(Collected data entries)
-----

(* ===== verification/LabRpc.v ===== *)
(** LabRpc: the simulated network of the raft labs.

    Source: lab4-mapreduce/src/labrpc/labrpc.go.

    Client ends send requests; the network looks up the server an end is
    connected to, runs the handler in a goroutine and replies, unless it drops
    the request or the reply, or the server was deleted meanwhile.  A call is a
    goroutine that goes through the phases of [ProcessReq]; random choices, timers
    and the order of steps are the labels of [nstep].  Arguments and replies are
    the bytes that labgob makes of them. *)
From Stdlib Require Import ZArith Lia Strings.Byte Ascii.
From stdpp Require Import gmap strings list.
From S2P Require Import Prelude.
Open Scope Z_scope.

Definition i32 (z : Z) : Z := (z + 2 ^ 31) mod 2 ^ 32 - 2 ^ 31.

(** ** Servers and services *)

(** [strings.LastIndex(s, ".")], and the parts around it; [None] without a dot,
    where the slice expression panics. *)
Fixpoint split_dot (s : string) : option (string * string) :=
  match s with
  | EmptyString => None
  | String c s' =>
      match split_dot s' with
      | Some (a, b) => Some (String c a, b)
      | None => if decide (c = "."%char) then Some ("", s') else None
      end
  end.

Record replyMsg := mkReplyMsg { rm_ok : bool; rm_reply : list byte }.
Definition failed : replyMsg := mkReplyMsg false [].

Section servers.
(** The objects whose methods are called. *)
Context {App : Type}.

(** What a method does to the objects, and its reply, as one step ([LRun] below); a method
    that blocks is one whose step is not taken.  A method that panics ends the process, and
    with it every call; it is not a [Method]. *)
Abbreviation Method := (list byte → App → list byte * App).

(** A method as [reflect] shows it. *)
Record MethodInfo := mkMethodInfo {
  mi_Name : string; mi_PkgPath : string; mi_NumIn : nat; mi_In2_Ptr : bool; mi_NumOut : nat; mi_Func : Method }.

Record Service := mkService { sc_name : string; sc_methods : gmap string Method }.
Record RpcServer := mkRpcServer { rs_services : gmap string Service; rs_count : Z }.

Definition suitable (m : MethodInfo) : bool :=
  bool_decide (mi_PkgPath m = "") && bool_decide (mi_NumIn m = 3%nat) && mi_In2_Ptr m && bool_decide (mi_NumOut m = 0%nat).

Definition MakeService (name : string) (ms : list MethodInfo) : Service :=
  mkService name (foldl (λ acc m, if suitable m then <[mi_Name m := mi_Func m]> acc else acc) ∅ ms).

Definition MakeServer : RpcServer := mkRpcServer ∅ 0.
Definition AddService (svc : Service) (rs : RpcServer) : RpcServer := mkRpcServer (<[sc_name svc := svc]> (rs_services rs)) (rs_count rs).

(** Both [dispatch] methods; [None] ends the process. *)
Definition Service_dispatch (svc : Service) (methname : string) (args : list byte) (app : App) : option (replyMsg * App) :=
  method ← sc_methods svc !! methname;
  let '(reply, app') := method args app in Some (mkReplyMsg true reply, app').

Definition Server_dispatch (rs : RpcServer) (svcMeth : string) (args : list byte) (app : App) : option (replyMsg * RpcServer * App) :=
  '(serviceName, methodName) ← split_dot svcMeth;
  service ← rs_services rs !! serviceName;
  '(r, app') ← Service_dispatch service methodName args app;
  Some (r, mkRpcServer (rs_services rs) (i64 (rs_count rs + 1)), app').

(** ** The network *)
Context {EN SN : Type} `{Countable EN, Countable SN}.

(** [servers] and [connections] hold nil ([None]) as the code does; servers are
    pointers. *)
Record Network := mkNetwork {
  nw_reliable : bool;
  nw_longDelays : bool;
  nw_longReordering : bool;
  nw_ends : gset EN;
  nw_enabled : gmap EN bool;
  nw_servers : gmap SN (option nat);
  nw_connections : gmap EN (option SN);
  nw_done : bool;
  nw_count : Z
}.

Definition MakeNetwork : Network := mkNetwork true false false ∅ ∅ ∅ ∅ false 0.

Definition Reliable (yes : bool) (rn : Network) : Network :=
  mkNetwork yes (nw_longDelays rn) (nw_longReordering rn) (nw_ends rn) (nw_enabled rn) (nw_servers rn) (nw_connections rn) (nw_done rn) (nw_count rn).
Definition LongReordering (yes : bool) (rn : Network) : Network :=
  mkNetwork (nw_reliable rn) (nw_longDelays rn) yes (nw_ends rn) (nw_enabled rn) (nw_servers rn) (nw_connections rn) (nw_done rn) (nw_count rn).
Definition LongDelays (yes : bool) (rn : Network) : Network :=
  mkNetwork (nw_reliable rn) yes (nw_longReordering rn) (nw_ends rn) (nw_enabled rn) (nw_servers rn) (nw_connections rn) (nw_done rn) (nw_count rn).
Definition set_enabled (m : gmap EN bool) (rn : Network) : Network :=
  mkNetwork (nw_reliable rn) (nw_longDelays rn) (nw_longReordering rn) (nw_ends rn) m (nw_servers rn) (nw_connections rn) (nw_done rn) (nw_count rn).
Definition set_servers (m : gmap SN (option nat)) (rn : Network) : Network :=
  mkNetwork (nw_reliable rn) (nw_longDelays rn) (nw_longReordering rn) (nw_ends rn) (nw_enabled rn) m (nw_connections rn) (nw_done rn) (nw_count rn).
Definition Cleanup (rn : Network) : Network :=
  mkNetwork (nw_reliable rn) (nw_longDelays rn) (nw_longReordering rn) (nw_ends rn) (nw_enabled rn) (nw_servers rn) (nw_connections rn) true (nw_count rn).
Definition count_rpc (rn : Network) : Network :=
  mkNetwork (nw_reliable rn) (nw_longDelays rn) (nw_longReordering rn) (nw_ends rn) (nw_enabled rn) (nw_servers rn) (nw_connections rn) (nw_done rn)
    (i32 (nw_count rn + 1)).

Definition Connect (endname : EN) (servername : SN) (rn : Network) : Network :=
  mkNetwork (nw_reliable rn) (nw_longDelays rn) (nw_longReordering rn) (nw_ends rn) (nw_enabled rn) (nw_servers rn)
    (<[endname := Some servername]> (nw_connections rn)) (nw_done rn) (nw_count rn).
Definition Enable (endname : EN) (enabled : bool) (rn : Network) : Network := set_enabled (<[endname := enabled]> (nw_enabled rn)) rn.
Definition AddServer (servername : SN) (rs : nat) (rn : Network) : Network := set_servers (<[servername := Some rs]> (nw_servers rn)) rn.
Definition DeleteServer (servername : SN) (rn : Network) : Network := set_servers (<[servername := None]> (nw_servers rn)) rn.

-----

* _Required action_: In the entries above, please find the line with "(** A method as [reflect] shows it. *)" and the line with "nw_longReordering : bool;", then write out exactly those two lines and every line between them, and nothing more.

* _Reply_:
(** A method as [reflect] shows it. *)
Record MethodInfo := mkMethodInfo {
  mi_Name : string; mi_PkgPath : string; mi_NumIn : nat; mi_In2_Ptr : bool; mi_NumOut : nat; mi_Func : Method }.

Record Service := mkService { sc_name : string; sc_methods : gmap string Method }.
Record RpcServer := mkRpcServer { rs_services : gmap string Service; rs_count : Z }.

Definition suitable (m : MethodInfo) : bool :=
  bool_decide (mi_PkgPath m = "") && bool_decide (mi_NumIn m = 3%nat) && mi_In2_Ptr m && bool_decide (mi_NumOut m = 0%nat).

Definition MakeService (name : string) (ms : list MethodInfo) : Service :=
  mkService name (foldl (λ acc m, if suitable m then <[mi_Name m := mi_Func m]> acc else acc) ∅ ms).

Definition MakeServer : RpcServer := mkRpcServer ∅ 0.
Definition AddService (svc : Service) (rs : RpcServer) : RpcServer := mkRpcServer (<[sc_name svc := svc]> (rs_services rs)) (rs_count rs).

(** Both [dispatch] methods; [None] ends the process. *)
Definition Service_dispatch (svc : Service) (methname : string) (args : list byte) (app : App) : option (replyMsg * App) :=
  method ← sc_methods svc !! methname;
  let '(reply, app') := method args app in Some (mkReplyMsg true reply, app').

Definition Server_dispatch (rs : RpcServer) (svcMeth : string) (args : list byte) (app : App) : option (replyMsg * RpcServer * App) :=
  '(serviceName, methodName) ← split_dot svcMeth;
  service ← rs_services rs !! serviceName;
  '(r, app') ← Service_dispatch service methodName args app;
  Some (r, mkRpcServer (rs_services rs) (i64 (rs_count rs + 1)), app').

(** ** The network *)
Context {EN SN : Type} `{Countable EN, Countable SN}.

(** [servers] and [connections] hold nil ([None]) as the code does; servers are
    pointers. *)
Record Network := mkNetwork {
  nw_reliable : bool;
  nw_longDelays : bool;
  nw_longReordering : bool;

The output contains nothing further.